I’m also not quite sure why you think my job is relevant to this article. If I advised energy companies that obviously would affect my judgement on a windfall tax, but I don’t and never have, so my views on this are those of an individual Labour activist trying to think through an important policy question.
There is a gratuitous self indulgence about the call for a windfall tax. It’s more about the desire to deprive the companies of money, than the actuality of what the money will achieve in practical terms. It makes a certain brand of activist feel warm inside. But that’s about it.

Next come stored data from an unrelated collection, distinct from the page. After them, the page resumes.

(** The name whose translation is [k], if [k] starts with [_xGoogPrefix]. *)
Definition amzName (k : string) : string :=
  _xAmzPrefix +:+ strings.skip (String.length _xGoogPrefix) k.

(** ** Stubs: a scripted token source and a recording backend *)

Record scripted := mkScripted {
  script : list (error + Token);
  served : nat
}.

#[global] Instance scripted_TokenSource : TokenSource scripted :=
  λ s, match script s with
       | [] => (inl (errorString "no credentials"),
                {| script := []; served := Datatypes.S (served s) |})
       | r :: rest => (r, {| script := rest; served := Datatypes.S (served s) |})
       end.

Record recorder := mkRecorder {
  received : list Request
}.

#[global] Instance recorder_transport : transport recorder :=
  λ b req, ((Some {| StatusCode := 200; RespBody := "" |}, None),
            {| received := received b ++ [req] |}).

(** A [minio.New] that returns the arguments it was called with. *)
Definition recordNew (address : string) (opts : Options scripted recorder)
  : error + (string * Options scripted recorder) :=
  inr (address, opts).

Definition header_of (l : list (string * list string)) : gmap string (list string) :=
  list_to_map l.

Definition sampleRequest : Request :=
  {| Method := "PUT"; URL := "/bucket/object";
     Header := header_of [("X-Amz-Date", ["20240101T000000Z"]);
                          ("Host", ["storage.googleapis.com"]);
                          ("Authorization", ["AWS key:signature"])];
     Body := "payload" |}.

Definition sampleOrder : list string := ["Host"; "Authorization"; "X-Amz-Date"].

Definition freshToken : Token :=
  {| AccessToken := "ya29.fresh"; Expiry := 3600 * Second |}.
Definition cachedToken : Token :=
  {| AccessToken := "ya29.cached"; Expiry := 100 * Second |}.
Definition staleToken : Token := {| AccessToken := "ya29.stale"; Expiry := 5 * Second |}.

Definition clashRequest : Request :=
  {| Method := "GET"; URL := "/bucket";
     Header := header_of [("X-Amz-Date", ["new"]); ("X-Goog-Date", ["old"])];
     Body := "" |}.

Definition clashOrder : list string := ["X-Goog-Date"; "X-Amz-Date"].

Definition sampleScope : string :=
  "https://www.googleapis.com/auth/devstorage.full_control".

Definition sampleError : error := errorString "metadata server unreachable".

Definition sampleTransport (cur : option Token) (answers : list (error + Token))
  : WrapHTTPTransport scripted recorder :=
  {| tokenSrc := {| script := answers; served := 0 |};
     backend := {| received := [] |};
     currentToken := cur |}.

(** The header map with the bearer token of [tok] as its authorization. *)
Definition authorized (h : gmap string (list string)) (tok : Token)
  : gmap string (list string) :=
  <["Authorization" := ["Bearer " +:+ AccessToken tok]]> h.

Definition laterCalls : list (list string * Request * Z) :=
  [(["X-Goog-Date"; "Host"],
    {| Method := "GET"; URL := "/bucket/object";
       Header := list_to_map [("Host", ["storage.googleapis.com"]);
                              ("X-Goog-Date", ["20240101T000000Z"])];
       Body := "" |},
    50 * Second)].

(** ** Requests sent one after another

    A client sends its requests through one transport: each call starts on
    the receiver as the call before left it.  [serve] returns the receiver
    after the last call and the log of all the calls. *)

Section Serving.

Context {S B : Type} `{TokenSource S} `{transport B}.

Fixpoint serve (t : WrapHTTPTransport S B)
    (calls : list (list string * Request * Z))
  : WrapHTTPTransport S B * list Event :=
  match calls with
  | [] => (t, [])
  | (order, req, now) :: rest =>
      let out := call order t req now in
      let '(t', l) := serve (self out.2) rest in
      (t', (log out.2 ++ l)%list)
  end.

(** Every call of [calls] happens more than the margin before [expiry]. *)
Definition allBefore (expiry : Z) (calls : list (list string * Request * Z)) : bool :=
  forallb (λ c, c.2 + expiryDelta <? expiry) calls.

End Serving.

(** No header of [h] has a name with the S3 prefix. *)
Definition noAmz (h : gmap string (list string)) : Prop :=
  map_Forall (λ k _, strings.HasPrefix k _xAmzPrefix = false) h.

#[global] Instance noAmz_dec h : Decision (noAmz h).
Proof. unfold noAmz. apply _. Defined.

Definition sampleOrder2 : list string :=
  ["X-Amz-Date"; "X-Goog-Date"; "Authorization"; "Host"].

Definition plainOrder : list string := ["X-Goog-Date"; "Host"].

Definition keyedOptions : Options scripted recorder :=
  {| Creds := Some (credentials.NewStaticV2 "id" "secret" "");
     Secure := false; Transport := None; Region := "eu" |}.

Definition plainRequest : Request :=
  {| Method := "GET"; URL := "/bucket/object";
     Header := header_of [("Host", ["storage.googleapis.com"]);
                          ("X-Goog-Date", ["20240101T000000Z"])];
     Body := "" |}.

(** * Properties *)

(** ** Strings *)

Lemma append_cons c (p s : string) : String c p +:+ s = String c (p +:+ s).
Proof. reflexivity. Qed.

Lemma HasPrefix_split s p :
  strings.HasPrefix s p = true → s = p +:+ strings.skip (String.length p) s.
Proof.
  revert s. induction p as [|c p IH]; intros s Hp; [done|].
  destruct s as [|d s]; [discriminate|]. simpl in *.
  destruct (Ascii.eqb d c) eqn:E; [|discriminate].
  apply Ascii.eqb_eq in E as ->. rewrite append_cons. f_equal. by apply IH.
Qed.

Lemma HasPrefix_app p s : strings.HasPrefix (p +:+ s) p = true.
Proof.
  induction p as [|c p IH]; [reflexivity|].
  rewrite append_cons. simpl. by rewrite Ascii.eqb_refl.
Qed.

Lemma skip_app p s : strings.skip (String.length p) (p +:+ s) = s.
Proof. induction p as [|c p IH]; [reflexivity|]. exact IH. Qed.

Lemma Replace1_prefix s old new :
  strings.HasPrefix s old = true →
  strings.Replace1 s old new = new +:+ strings.skip (String.length old) s.
Proof. intros Hp. destruct s; simpl; by rewrite Hp. Qed.

(** The translated name: only the prefix differs. *)
Lemma translated_name k :
  strings.HasPrefix k _xAmzPrefix = true →
  ∃ rest, k = _xAmzPrefix +:+ rest
          ∧ strings.Replace1 k _xAmzPrefix _xGoogPrefix = _xGoogPrefix +:+ rest.
Proof.
  intros Hp. exists (strings.skip (String.length _xAmzPrefix) k). split.
  - by apply HasPrefix_split.
  - by apply Replace1_prefix.
Qed.

Lemma translated_not_amz k :
  strings.HasPrefix k _xAmzPrefix = true →
  strings.HasPrefix (strings.Replace1 k _xAmzPrefix _xGoogPrefix) _xAmzPrefix = false.
Proof. intros Hp. by rewrite Replace1_prefix. Qed.

Lemma translated_goog k :
  strings.HasPrefix k _xAmzPrefix = true →
  strings.HasPrefix (strings.Replace1 k _xAmzPrefix _xGoogPrefix) _xGoogPrefix = true.
Proof. intros Hp. by rewrite Replace1_prefix. Qed.

Lemma translated_source k :
  strings.HasPrefix k _xAmzPrefix = true →
  amzName (strings.Replace1 k _xAmzPrefix _xGoogPrefix) = k.
Proof.
  intros Hp. destruct (translated_name k Hp) as (rest & Hk & ->).
  unfold amzName. by rewrite skip_app.
Qed.

Lemma translated_inj k1 k2 :
  strings.HasPrefix k1 _xAmzPrefix = true →
  strings.HasPrefix k2 _xAmzPrefix = true →
  strings.Replace1 k1 _xAmzPrefix _xGoogPrefix
  = strings.Replace1 k2 _xAmzPrefix _xGoogPrefix →
  k1 = k2.
Proof.
  intros H1 H2 E.
  rewrite <- (translated_source k1 H1), <- (translated_source k2 H2).
  by rewrite E.
Qed.

Lemma amzName_goog k :
  strings.HasPrefix k _xGoogPrefix = true →
  strings.HasPrefix (amzName k) _xAmzPrefix = true
  ∧ strings.Replace1 (amzName k) _xAmzPrefix _xGoogPrefix = k.
Proof.
  intros Hg. split; [apply HasPrefix_app|].
  rewrite Replace1_prefix by apply HasPrefix_app.
  unfold amzName. rewrite skip_app. symmetry. by apply HasPrefix_split.
Qed.

(** A name is the translation of [k0] exactly when [k0] is its [amzName]. *)
Lemma translated_iff k0 k :
  strings.HasPrefix k0 _xAmzPrefix = true
  ∧ strings.Replace1 k0 _xAmzPrefix _xGoogPrefix = k
  ↔ strings.HasPrefix k _xGoogPrefix = true ∧ k0 = amzName k.
Proof.
  split.
  - intros [Hp <-]. split; [by apply translated_goog|].
    symmetry. by apply translated_source.
  - intros [Hg ->]. by apply amzName_goog.
Qed.

Example Replace1_date :
  strings.Replace1 "X-Amz-Date" _xAmzPrefix _xGoogPrefix = "X-Goog-Date".
Proof. reflexivity. Qed.

Example Replace1_first_only :
  strings.Replace1 "X-Amz-X-Amz-Meta" _xAmzPrefix _xGoogPrefix
  = "X-Goog-X-Amz-Meta".
Proof. reflexivity. Qed.

Example Replace1_inner :
  strings.Replace1 "Foo-X-Amz-Date" _xAmzPrefix _xGoogPrefix = "Foo-X-Goog-Date".
Proof. reflexivity. Qed.

Example HasPrefix_case : strings.HasPrefix "x-amz-date" _xAmzPrefix = false.
Proof. reflexivity. Qed.

Example Contains_port :
  strings.Contains "storage.googleapis.com:443" GcsDefaultAddress = true.
Proof. reflexivity. Qed.

Example Contains_other :
  strings.Contains "minio.example.org:9000" GcsDefaultAddress = false.
Proof. reflexivity. Qed.

(** ** Header translation *)

Section Translation.

Implicit Types (h : gmap string (list string)) (k : string).

Lemma decide_elem_cons {A} (k0 k : string) (order : list string) (a b : A) :
  k0 ≠ k →
  (if decide (k ∈ k0 :: order) then a else b)
  = (if decide (k ∈ order) then a else b).
Proof.
  intros Hne. destruct (decide (k ∈ order)) as [Hin|Hnin].
  - rewrite decide_True; [done|]. apply elem_of_cons. by right.
  - rewrite decide_False; [done|]. apply not_elem_of_cons. split; congruence.
Qed.

Lemma covers_elem order h k : covers order h → is_Some (h !! k) → k ∈ order.
Proof.
  unfold covers. intros Hc Hk. apply elem_of_dom in Hk.
  apply Hc in Hk. by apply elem_of_list_to_set in Hk.
Qed.

(** One iteration, seen from a name with the S3 prefix. *)
Lemma step_amz h k0 k :
  strings.HasPrefix k _xAmzPrefix = true →
  translateStep h k0 !! k = if decide (k0 = k) then None else h !! k.
Proof.
  intros Hp. unfold translateStep.
  destruct (h !! k0) as [v|] eqn:E0.
  - destruct (strings.HasPrefix k0 _xAmzPrefix) eqn:P0.
    + case_decide as Hk.
      * subst k0. apply lookup_delete_eq.
      * rewrite lookup_delete_ne by done.
        apply lookup_insert_ne. intros E.
        pose proof (translated_not_amz k0 P0) as Hn. congruence.
    + case_decide as Hk; [congruence | done].
  - case_decide as Hk; [congruence | done].
Qed.

(** One iteration, seen from any other name. *)
Lemma step_other h k0 k :
  strings.HasPrefix k _xAmzPrefix = false →
  translateStep h k0 !! k
  = match h !! k0 with
    | Some v =>
        if decide (strings.HasPrefix k _xGoogPrefix = true ∧ k0 = amzName k)
        then Some v else h !! k
    | None => h !! k
    end.
Proof.
  intros Hp. unfold translateStep.
  destruct (h !! k0) as [v|] eqn:E0; [|done].
  destruct (strings.HasPrefix k0 _xAmzPrefix) eqn:P0.
  - assert (k0 ≠ k) as Hne by congruence.
    rewrite lookup_delete_ne by done.
    case_decide as Hd.
    + apply translated_iff in Hd as [_ <-]. apply lookup_insert_eq.
    + apply lookup_insert_ne. intros E. apply Hd, translated_iff. done.
  - case_decide as Hd; [|done].
    destruct Hd as [Hg ->]. apply amzName_goog in Hg as [Hg _]. congruence.
Qed.

(** After the loop a name with the S3 prefix is gone once it was visited. *)
Lemma translate_amz order h k :
  strings.HasPrefix k _xAmzPrefix = true →
  translateHeaders order h !! k = if decide (k ∈ order) then None else h !! k.
Proof.
  intros Hp. unfold translateHeaders. revert h.
  induction order as [|k0 order IH]; intros h; cbn [foldl].
  - case_decide as Hin; [by apply elem_of_nil in Hin | done].
  - rewrite IH, step_amz by done.
    destruct (decide (k ∈ k0 :: order)) as [Hin|Hnin].
    + apply elem_of_cons in Hin as [Heq|Hin].
      * destruct (decide (k ∈ order)); [done|]. by rewrite decide_True.
      * by rewrite decide_True.
    + apply not_elem_of_cons in Hnin as [Hne Hnin].
      rewrite decide_False by done. by rewrite decide_False.
Qed.

(** After the loop any other name holds the value list of its S3 source,
    if the request had one, and its own otherwise. *)
Lemma translate_other order h k :
  strings.HasPrefix k _xAmzPrefix = false →
  translateHeaders order h !! k
  = if strings.HasPrefix k _xGoogPrefix
    then match h !! amzName k with
         | Some v => if decide (amzName k ∈ order) then Some v else h !! k
         | None => h !! k
         end
    else h !! k.
Proof.
  intros Hp. unfold translateHeaders. revert h.
  induction order as [|k0 order IH]; intros h; cbn [foldl].
  - destruct (strings.HasPrefix k _xGoogPrefix); [|done].
    destruct (h !! amzName k); [|done].
    case_decide as Hin; [by apply elem_of_nil in Hin | done].
  - rewrite IH. rewrite (step_other h k0 k Hp).
    destruct (strings.HasPrefix k _xGoogPrefix) eqn:Hg.
    + rewrite (step_amz h k0 (amzName k)) by apply HasPrefix_app.
      destruct (decide (k0 = amzName k)) as [->|Hne].
      * destruct (h !! amzName k) as [v|] eqn:Ea; [|done].
        rewrite decide_True by done.
        rewrite decide_True by (apply elem_of_cons; by left). done.
      * destruct (h !! k0) as [v0|] eqn:E0.
        -- rewrite decide_False by (intros [_ ?]; done).
           destruct (h !! amzName k); [|done].
           by rewrite decide_elem_cons by done.
        -- destruct (h !! amzName k); [|done].
           by rewrite decide_elem_cons by done.
    + destruct (h !! k0); [|done].
      rewrite decide_False by (intros [? _]; done). done.
Qed.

It’s not a tactic that can be repeated, for obvious reasons. I would rather the fiscal system be used to drive the energy companies towards more investment.
Luke is right.
The campaign for a windfall tax is shallow in the extreme, lacking any analysis of where and how the companies in question are making profits, and looking at meaningless absolute numbers rather than profits as a percentage return on capital.
It’s impossible to take this kind of stuff seriously as anything other than posturing.
i agree with dan
On balance I think Luke has got this one right.
One the face of it a ‘windfall tax’ is quite an attractive cost free option to help those struggling with rising fuel bills.
But, it isn’t a cost free option. Companies would pass on the additional costs and how would companies fund investment in new, cleaner power generation we need?
This doesn’t mean that these companies don’t have a social responsibility, but simply imposing a windfall tax isn’t the way to express this.